DATA SECTION:
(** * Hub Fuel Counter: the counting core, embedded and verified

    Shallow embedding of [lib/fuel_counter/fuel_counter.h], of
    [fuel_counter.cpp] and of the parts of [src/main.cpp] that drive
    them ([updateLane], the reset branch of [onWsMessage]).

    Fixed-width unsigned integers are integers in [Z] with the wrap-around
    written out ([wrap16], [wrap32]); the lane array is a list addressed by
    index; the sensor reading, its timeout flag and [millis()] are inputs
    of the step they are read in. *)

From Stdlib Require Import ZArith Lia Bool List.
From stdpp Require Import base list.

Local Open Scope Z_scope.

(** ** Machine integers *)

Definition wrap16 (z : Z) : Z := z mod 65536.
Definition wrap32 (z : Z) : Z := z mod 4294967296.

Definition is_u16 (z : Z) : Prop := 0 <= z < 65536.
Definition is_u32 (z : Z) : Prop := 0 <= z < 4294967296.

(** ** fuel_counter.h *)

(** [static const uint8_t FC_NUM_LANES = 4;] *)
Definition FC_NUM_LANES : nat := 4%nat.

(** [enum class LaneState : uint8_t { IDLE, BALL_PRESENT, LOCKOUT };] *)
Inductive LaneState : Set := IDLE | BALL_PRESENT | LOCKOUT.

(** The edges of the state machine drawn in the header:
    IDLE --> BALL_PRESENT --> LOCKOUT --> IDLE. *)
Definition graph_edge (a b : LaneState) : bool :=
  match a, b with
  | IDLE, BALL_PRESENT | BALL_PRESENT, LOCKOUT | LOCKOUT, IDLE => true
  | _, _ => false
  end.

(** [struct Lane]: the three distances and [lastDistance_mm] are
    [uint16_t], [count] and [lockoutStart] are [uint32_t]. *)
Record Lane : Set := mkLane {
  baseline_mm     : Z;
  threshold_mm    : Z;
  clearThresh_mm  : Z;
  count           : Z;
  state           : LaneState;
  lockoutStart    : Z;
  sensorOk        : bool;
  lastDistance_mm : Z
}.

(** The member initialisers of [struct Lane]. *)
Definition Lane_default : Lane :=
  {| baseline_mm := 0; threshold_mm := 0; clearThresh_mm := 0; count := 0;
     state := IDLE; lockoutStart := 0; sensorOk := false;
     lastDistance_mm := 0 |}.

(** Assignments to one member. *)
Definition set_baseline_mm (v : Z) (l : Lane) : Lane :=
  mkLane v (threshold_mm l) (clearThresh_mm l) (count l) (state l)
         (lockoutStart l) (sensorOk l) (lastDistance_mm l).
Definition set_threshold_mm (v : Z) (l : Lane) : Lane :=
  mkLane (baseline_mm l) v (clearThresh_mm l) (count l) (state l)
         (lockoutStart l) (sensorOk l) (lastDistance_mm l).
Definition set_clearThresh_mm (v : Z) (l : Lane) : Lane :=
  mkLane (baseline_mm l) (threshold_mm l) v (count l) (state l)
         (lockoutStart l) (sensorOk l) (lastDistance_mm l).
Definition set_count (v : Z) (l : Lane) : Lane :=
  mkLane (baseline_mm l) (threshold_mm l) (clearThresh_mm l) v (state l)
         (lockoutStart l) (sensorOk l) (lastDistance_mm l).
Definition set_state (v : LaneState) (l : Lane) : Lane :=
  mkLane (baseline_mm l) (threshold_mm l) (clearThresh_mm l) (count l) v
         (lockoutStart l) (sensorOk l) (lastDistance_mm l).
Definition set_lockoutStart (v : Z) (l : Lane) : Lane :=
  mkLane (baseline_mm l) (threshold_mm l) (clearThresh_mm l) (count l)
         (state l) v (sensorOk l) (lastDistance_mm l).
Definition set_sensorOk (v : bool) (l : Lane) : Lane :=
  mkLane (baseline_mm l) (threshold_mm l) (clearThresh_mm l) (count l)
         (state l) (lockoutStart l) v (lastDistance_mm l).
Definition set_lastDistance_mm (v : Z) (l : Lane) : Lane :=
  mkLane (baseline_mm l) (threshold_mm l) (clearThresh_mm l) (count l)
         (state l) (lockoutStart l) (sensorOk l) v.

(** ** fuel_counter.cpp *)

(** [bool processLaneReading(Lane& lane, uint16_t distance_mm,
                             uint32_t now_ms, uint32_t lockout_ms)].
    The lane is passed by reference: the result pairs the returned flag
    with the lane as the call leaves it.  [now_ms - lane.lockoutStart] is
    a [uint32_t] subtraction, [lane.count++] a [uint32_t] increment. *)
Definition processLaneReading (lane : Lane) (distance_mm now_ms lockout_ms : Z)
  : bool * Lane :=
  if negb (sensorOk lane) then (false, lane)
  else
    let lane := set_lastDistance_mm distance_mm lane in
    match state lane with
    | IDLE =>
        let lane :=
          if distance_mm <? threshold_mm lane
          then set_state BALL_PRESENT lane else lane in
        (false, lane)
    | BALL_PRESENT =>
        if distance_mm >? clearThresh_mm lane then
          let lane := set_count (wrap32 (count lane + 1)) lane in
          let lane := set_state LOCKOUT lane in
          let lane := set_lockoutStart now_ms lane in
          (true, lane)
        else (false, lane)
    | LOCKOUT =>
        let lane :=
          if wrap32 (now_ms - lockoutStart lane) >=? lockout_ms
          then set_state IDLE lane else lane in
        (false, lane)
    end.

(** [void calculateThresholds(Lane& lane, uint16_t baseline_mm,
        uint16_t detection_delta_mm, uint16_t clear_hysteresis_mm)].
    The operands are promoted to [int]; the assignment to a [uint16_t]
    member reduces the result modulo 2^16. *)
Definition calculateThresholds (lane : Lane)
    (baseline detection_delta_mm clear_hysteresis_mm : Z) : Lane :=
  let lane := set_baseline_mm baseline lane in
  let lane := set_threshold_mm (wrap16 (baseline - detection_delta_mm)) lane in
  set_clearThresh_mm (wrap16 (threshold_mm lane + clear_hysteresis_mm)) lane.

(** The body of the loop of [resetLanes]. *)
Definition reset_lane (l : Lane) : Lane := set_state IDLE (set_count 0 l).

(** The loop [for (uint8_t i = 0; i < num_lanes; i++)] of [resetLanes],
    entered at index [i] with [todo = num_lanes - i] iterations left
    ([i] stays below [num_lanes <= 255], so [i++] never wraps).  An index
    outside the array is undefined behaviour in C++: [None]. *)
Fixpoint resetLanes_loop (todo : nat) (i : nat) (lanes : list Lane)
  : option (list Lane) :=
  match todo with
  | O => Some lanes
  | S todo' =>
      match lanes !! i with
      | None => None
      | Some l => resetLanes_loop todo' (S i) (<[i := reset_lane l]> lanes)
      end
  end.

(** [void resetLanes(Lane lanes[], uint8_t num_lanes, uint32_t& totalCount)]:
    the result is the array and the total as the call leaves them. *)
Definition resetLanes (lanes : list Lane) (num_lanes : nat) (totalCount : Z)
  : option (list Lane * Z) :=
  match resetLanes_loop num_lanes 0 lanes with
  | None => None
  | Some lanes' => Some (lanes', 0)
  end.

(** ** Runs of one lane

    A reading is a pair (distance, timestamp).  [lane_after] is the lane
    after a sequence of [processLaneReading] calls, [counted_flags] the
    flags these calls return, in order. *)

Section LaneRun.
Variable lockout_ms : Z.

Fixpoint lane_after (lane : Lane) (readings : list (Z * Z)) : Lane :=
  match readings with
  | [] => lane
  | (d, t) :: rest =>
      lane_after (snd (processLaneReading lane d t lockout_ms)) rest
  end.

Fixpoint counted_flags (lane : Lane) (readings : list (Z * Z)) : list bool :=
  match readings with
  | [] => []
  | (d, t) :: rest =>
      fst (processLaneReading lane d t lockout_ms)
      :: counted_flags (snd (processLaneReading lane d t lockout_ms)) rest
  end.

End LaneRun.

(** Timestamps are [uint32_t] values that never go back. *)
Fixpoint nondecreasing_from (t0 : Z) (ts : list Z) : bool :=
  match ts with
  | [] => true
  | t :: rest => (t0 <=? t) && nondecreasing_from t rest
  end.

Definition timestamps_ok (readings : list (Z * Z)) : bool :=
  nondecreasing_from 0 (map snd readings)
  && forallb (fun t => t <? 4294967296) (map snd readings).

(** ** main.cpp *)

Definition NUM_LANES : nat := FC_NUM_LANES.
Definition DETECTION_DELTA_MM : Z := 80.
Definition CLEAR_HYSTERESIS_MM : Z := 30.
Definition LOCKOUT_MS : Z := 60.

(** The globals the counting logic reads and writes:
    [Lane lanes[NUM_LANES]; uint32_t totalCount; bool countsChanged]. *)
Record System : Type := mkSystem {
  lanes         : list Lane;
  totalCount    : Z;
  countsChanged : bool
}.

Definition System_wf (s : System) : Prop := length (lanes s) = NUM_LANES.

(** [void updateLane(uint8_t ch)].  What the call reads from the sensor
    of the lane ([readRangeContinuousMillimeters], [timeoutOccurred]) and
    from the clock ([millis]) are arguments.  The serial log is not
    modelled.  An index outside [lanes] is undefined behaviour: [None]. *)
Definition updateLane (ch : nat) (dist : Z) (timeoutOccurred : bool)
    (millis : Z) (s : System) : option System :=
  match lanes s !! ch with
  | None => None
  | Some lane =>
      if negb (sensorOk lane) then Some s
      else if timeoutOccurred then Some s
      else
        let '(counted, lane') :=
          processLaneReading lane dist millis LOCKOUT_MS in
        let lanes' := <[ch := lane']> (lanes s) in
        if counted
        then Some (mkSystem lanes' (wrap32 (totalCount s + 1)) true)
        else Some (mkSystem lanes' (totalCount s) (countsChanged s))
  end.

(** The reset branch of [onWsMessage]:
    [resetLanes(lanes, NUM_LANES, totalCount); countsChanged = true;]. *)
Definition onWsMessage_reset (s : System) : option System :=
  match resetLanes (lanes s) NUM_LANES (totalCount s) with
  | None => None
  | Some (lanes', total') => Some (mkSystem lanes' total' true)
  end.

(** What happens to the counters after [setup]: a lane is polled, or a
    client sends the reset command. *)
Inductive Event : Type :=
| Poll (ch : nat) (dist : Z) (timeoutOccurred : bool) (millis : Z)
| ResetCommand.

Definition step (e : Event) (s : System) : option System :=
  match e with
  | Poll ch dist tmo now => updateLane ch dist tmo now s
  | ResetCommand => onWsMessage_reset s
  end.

BRIEF: Line count for "main": count the lines of the records above that contain it and give only the number.

EXERCISE ANSWER: 2